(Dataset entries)

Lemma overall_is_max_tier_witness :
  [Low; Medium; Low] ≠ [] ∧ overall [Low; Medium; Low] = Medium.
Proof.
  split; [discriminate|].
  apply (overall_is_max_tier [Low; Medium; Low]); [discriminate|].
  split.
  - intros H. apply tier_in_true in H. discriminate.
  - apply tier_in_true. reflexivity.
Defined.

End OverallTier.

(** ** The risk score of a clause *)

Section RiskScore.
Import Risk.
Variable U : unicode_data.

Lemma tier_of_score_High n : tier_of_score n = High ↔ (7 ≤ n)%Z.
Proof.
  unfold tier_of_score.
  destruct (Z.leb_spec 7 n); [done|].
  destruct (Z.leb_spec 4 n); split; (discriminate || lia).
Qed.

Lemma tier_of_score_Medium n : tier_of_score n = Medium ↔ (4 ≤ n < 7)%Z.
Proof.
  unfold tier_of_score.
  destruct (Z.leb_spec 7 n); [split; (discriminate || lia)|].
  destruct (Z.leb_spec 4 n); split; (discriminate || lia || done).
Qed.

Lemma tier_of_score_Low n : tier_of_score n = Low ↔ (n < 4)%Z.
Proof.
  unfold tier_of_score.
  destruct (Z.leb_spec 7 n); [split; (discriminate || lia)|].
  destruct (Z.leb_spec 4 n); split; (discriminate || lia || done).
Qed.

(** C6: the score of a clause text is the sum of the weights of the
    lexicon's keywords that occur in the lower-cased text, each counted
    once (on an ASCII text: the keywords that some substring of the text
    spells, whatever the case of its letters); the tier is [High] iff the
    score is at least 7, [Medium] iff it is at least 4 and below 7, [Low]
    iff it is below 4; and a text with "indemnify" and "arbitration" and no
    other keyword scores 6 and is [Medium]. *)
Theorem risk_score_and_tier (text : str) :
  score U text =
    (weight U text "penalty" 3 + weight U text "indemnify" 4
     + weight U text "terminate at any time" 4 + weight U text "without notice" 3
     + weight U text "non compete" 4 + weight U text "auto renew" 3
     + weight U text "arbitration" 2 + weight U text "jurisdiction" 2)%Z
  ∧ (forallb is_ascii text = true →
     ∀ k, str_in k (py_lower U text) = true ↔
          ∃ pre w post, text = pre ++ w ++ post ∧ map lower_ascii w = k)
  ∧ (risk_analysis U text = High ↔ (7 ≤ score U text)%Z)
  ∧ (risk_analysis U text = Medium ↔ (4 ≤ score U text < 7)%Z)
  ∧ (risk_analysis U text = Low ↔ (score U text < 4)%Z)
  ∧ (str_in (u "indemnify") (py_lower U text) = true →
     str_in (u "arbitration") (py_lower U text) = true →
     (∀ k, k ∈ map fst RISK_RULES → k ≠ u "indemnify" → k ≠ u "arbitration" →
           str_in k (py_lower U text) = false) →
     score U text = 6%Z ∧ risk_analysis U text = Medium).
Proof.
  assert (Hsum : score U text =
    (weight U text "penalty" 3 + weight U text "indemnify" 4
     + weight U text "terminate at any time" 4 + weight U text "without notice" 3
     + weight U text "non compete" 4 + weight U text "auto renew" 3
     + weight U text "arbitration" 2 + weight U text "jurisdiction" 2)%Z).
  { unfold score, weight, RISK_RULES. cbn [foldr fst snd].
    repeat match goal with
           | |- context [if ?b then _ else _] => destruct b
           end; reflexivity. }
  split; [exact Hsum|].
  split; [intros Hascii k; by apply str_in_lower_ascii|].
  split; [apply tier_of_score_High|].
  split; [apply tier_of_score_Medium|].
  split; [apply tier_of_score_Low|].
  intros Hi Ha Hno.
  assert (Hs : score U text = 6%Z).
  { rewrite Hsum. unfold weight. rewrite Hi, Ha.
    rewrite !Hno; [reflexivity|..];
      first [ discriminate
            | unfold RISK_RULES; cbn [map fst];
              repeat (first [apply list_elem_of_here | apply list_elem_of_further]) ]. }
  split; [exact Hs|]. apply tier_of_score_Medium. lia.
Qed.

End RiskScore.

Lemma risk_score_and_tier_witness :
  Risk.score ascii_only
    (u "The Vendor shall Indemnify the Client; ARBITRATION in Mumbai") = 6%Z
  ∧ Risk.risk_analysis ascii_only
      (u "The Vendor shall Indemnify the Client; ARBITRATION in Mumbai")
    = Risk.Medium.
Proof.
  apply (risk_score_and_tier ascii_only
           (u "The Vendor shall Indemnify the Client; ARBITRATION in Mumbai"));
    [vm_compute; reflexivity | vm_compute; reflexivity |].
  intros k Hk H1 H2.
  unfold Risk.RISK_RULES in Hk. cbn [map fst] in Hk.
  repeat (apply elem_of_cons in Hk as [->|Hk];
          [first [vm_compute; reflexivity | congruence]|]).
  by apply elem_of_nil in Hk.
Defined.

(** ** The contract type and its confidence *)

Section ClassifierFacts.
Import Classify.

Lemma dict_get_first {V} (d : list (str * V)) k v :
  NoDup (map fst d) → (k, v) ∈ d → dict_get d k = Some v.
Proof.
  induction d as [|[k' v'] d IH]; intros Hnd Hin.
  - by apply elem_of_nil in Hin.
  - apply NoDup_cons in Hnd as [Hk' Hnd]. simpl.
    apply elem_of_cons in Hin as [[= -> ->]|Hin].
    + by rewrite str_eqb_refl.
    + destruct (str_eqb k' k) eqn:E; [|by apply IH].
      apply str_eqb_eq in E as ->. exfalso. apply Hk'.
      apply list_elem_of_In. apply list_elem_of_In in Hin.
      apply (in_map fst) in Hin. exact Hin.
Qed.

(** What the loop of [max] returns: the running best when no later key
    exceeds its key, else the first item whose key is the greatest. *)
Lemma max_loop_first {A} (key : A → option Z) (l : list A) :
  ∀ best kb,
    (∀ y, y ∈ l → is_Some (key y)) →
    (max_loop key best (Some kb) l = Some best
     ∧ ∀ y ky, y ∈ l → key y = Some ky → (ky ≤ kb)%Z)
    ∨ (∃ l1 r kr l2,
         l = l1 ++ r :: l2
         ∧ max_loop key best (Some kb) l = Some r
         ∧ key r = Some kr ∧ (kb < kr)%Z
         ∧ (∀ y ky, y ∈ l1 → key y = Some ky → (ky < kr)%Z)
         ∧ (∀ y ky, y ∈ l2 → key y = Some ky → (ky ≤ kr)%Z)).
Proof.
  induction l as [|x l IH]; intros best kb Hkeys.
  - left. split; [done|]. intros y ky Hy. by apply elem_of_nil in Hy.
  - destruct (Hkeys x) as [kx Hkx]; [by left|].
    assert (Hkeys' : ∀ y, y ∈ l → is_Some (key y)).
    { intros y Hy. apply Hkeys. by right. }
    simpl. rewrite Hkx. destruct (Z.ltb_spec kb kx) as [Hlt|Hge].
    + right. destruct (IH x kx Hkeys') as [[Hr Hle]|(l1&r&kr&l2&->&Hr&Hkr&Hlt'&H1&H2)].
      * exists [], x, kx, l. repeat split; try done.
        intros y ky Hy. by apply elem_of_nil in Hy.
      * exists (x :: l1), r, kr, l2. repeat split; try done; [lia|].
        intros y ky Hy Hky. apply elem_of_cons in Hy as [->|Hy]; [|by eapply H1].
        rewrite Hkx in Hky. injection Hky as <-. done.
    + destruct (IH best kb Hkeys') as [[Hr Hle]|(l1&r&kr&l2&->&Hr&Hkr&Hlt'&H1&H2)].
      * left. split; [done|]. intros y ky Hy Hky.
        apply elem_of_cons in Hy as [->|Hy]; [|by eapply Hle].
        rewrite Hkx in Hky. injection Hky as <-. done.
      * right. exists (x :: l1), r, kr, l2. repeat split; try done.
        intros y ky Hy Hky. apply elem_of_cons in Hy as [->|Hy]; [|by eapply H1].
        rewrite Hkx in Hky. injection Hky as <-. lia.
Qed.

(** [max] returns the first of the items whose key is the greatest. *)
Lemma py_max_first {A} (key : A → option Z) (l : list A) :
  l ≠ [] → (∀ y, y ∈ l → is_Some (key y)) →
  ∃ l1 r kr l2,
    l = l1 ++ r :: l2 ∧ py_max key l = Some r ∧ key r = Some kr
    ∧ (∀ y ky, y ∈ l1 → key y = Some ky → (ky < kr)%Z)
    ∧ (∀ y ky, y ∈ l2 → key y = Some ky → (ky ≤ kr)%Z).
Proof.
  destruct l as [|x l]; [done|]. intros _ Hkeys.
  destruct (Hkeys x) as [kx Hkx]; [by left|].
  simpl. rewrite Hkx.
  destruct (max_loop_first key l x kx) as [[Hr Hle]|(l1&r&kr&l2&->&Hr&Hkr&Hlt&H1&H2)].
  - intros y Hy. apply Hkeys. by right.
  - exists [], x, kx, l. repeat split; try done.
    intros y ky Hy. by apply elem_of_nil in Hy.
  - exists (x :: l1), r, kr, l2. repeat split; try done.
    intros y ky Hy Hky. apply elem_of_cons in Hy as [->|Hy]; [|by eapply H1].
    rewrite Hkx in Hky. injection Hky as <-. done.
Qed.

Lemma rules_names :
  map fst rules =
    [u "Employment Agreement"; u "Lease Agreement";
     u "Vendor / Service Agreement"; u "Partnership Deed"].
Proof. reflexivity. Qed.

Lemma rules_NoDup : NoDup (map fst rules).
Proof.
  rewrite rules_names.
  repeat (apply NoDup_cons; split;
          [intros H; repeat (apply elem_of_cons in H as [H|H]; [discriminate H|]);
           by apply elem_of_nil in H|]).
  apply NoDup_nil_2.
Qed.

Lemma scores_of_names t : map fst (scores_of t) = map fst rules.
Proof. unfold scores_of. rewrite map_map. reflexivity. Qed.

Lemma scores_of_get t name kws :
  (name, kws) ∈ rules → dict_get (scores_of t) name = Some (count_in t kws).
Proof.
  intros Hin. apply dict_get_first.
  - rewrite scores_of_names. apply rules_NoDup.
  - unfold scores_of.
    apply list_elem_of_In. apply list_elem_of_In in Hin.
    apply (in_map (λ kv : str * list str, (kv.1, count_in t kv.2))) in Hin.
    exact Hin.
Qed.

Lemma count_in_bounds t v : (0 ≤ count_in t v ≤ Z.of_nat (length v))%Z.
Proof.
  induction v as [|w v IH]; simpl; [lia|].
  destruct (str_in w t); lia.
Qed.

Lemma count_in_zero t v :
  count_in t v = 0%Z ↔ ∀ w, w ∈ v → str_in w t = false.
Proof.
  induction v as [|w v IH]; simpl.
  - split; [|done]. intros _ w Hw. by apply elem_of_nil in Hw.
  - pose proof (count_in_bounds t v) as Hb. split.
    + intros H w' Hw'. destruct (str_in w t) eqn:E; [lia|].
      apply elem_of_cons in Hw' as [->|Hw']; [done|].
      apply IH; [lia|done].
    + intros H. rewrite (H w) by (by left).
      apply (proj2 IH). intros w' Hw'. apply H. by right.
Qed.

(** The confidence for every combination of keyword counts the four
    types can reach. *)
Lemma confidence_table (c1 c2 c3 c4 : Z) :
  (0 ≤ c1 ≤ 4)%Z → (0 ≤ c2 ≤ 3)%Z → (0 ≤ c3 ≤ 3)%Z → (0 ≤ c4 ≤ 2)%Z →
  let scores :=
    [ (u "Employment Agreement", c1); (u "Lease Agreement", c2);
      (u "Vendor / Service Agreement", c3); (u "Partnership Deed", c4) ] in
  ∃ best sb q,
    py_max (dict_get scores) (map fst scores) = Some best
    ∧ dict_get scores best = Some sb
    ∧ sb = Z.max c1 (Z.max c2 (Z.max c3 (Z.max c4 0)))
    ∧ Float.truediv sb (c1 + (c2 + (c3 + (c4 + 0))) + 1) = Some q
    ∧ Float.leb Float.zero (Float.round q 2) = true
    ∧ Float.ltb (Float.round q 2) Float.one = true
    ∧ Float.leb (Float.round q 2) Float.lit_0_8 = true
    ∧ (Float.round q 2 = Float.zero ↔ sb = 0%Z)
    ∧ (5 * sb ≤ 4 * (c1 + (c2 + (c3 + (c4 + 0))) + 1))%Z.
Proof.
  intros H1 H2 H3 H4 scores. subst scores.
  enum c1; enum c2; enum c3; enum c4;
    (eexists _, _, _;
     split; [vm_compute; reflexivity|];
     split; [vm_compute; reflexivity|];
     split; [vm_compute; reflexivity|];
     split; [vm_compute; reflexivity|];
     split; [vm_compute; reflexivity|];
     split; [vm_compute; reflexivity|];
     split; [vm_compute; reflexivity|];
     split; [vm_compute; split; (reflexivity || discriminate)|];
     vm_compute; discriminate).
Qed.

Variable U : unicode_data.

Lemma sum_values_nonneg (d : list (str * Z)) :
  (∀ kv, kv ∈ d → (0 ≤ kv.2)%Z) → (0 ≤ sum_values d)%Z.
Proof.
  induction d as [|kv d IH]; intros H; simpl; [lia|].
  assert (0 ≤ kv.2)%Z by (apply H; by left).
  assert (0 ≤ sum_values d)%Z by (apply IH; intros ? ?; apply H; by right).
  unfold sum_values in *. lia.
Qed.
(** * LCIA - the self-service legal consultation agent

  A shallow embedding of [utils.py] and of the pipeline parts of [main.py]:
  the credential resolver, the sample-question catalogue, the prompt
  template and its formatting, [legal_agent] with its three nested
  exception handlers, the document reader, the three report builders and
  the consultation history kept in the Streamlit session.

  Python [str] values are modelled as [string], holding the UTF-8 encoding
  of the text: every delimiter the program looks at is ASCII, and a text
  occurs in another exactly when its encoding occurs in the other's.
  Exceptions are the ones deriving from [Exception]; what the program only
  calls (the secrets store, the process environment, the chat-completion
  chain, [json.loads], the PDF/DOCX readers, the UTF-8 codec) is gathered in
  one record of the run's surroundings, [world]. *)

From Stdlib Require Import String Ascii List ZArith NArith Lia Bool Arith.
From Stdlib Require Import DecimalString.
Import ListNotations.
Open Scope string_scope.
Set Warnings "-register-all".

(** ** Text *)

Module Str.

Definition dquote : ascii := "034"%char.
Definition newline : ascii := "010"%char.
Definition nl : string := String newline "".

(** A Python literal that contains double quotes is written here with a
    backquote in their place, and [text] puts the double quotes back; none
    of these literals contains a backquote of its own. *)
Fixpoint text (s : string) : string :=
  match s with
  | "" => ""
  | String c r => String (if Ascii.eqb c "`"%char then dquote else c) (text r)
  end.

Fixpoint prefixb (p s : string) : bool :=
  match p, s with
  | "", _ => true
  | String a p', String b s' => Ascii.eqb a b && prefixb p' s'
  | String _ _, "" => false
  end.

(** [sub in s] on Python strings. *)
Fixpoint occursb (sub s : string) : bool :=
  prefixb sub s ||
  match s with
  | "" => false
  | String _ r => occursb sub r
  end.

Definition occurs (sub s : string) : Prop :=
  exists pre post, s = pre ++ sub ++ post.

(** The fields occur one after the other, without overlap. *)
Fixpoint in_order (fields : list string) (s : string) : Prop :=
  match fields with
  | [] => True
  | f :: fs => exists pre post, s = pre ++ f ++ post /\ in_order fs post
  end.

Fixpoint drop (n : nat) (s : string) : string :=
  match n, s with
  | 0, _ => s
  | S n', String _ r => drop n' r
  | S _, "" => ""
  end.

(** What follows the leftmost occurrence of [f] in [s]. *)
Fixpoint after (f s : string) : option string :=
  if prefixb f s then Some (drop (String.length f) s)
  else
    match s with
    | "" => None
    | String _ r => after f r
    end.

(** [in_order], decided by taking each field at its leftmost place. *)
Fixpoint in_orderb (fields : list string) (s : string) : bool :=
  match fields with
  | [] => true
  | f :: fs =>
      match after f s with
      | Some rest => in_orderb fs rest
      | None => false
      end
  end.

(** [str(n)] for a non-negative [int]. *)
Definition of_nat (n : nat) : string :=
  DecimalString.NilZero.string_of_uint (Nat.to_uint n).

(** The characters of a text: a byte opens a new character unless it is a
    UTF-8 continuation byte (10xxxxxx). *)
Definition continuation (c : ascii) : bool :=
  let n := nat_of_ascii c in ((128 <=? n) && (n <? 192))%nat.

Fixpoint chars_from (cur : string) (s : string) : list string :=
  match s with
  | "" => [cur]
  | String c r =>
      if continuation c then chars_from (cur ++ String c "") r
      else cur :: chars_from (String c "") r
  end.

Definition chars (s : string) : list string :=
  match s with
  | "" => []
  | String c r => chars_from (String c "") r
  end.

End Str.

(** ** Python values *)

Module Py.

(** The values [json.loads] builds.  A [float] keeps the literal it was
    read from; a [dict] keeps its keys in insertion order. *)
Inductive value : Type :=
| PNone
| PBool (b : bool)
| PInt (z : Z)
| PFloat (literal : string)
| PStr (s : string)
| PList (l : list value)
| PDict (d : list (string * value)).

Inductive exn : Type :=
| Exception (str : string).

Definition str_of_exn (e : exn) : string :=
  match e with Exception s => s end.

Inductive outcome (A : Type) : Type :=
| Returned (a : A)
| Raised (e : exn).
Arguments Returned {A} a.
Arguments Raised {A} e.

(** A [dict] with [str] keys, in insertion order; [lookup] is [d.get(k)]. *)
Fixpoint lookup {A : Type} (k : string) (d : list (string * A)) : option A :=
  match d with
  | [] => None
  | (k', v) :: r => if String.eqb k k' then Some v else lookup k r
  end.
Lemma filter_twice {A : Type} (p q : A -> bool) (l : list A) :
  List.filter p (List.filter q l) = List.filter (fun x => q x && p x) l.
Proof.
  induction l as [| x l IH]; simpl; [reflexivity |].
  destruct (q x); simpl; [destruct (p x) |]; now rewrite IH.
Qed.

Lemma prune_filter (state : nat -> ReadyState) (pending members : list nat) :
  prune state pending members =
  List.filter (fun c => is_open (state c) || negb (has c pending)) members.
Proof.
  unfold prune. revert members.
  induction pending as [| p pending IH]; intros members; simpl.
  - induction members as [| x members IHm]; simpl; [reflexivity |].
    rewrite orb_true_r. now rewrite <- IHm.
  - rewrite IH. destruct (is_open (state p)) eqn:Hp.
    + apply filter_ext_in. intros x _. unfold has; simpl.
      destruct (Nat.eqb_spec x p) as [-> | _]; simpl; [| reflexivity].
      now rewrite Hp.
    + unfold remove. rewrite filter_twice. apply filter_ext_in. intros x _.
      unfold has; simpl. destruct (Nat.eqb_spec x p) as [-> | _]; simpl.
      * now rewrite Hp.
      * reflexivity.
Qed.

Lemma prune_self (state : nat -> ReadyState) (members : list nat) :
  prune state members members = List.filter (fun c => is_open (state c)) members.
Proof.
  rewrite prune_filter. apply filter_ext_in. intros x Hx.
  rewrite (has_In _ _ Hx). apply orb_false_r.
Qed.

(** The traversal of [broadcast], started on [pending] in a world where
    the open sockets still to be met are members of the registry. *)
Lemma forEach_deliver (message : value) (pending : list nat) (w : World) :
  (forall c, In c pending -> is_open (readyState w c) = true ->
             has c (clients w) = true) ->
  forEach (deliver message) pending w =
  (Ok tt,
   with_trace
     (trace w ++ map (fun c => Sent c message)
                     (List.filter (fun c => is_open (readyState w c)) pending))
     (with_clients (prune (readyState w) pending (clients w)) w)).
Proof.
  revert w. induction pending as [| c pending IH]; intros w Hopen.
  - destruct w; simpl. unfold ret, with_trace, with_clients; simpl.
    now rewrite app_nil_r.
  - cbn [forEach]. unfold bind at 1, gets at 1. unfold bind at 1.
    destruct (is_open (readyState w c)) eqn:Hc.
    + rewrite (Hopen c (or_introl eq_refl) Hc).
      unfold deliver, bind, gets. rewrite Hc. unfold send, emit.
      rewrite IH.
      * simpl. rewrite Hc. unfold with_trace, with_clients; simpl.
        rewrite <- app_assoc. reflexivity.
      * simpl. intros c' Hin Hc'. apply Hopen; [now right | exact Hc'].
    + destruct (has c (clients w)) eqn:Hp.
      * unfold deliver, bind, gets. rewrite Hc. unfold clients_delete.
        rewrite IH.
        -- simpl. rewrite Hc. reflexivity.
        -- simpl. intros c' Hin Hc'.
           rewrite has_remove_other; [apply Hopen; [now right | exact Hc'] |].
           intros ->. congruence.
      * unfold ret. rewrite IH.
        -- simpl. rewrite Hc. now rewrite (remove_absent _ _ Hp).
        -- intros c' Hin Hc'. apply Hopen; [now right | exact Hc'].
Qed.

YOUR OBJECTIVE - Return every line of the preceding records in which the word "lookup" appears.

TASK RESPONSE -
(** A [dict] with [str] keys, in insertion order; [lookup] is [d.get(k)]. *)
Fixpoint lookup {A : Type} (k : string) (d : list (string * A)) : option A :=
  | (k', v) :: r => if String.eqb k k' then Some v else lookup k r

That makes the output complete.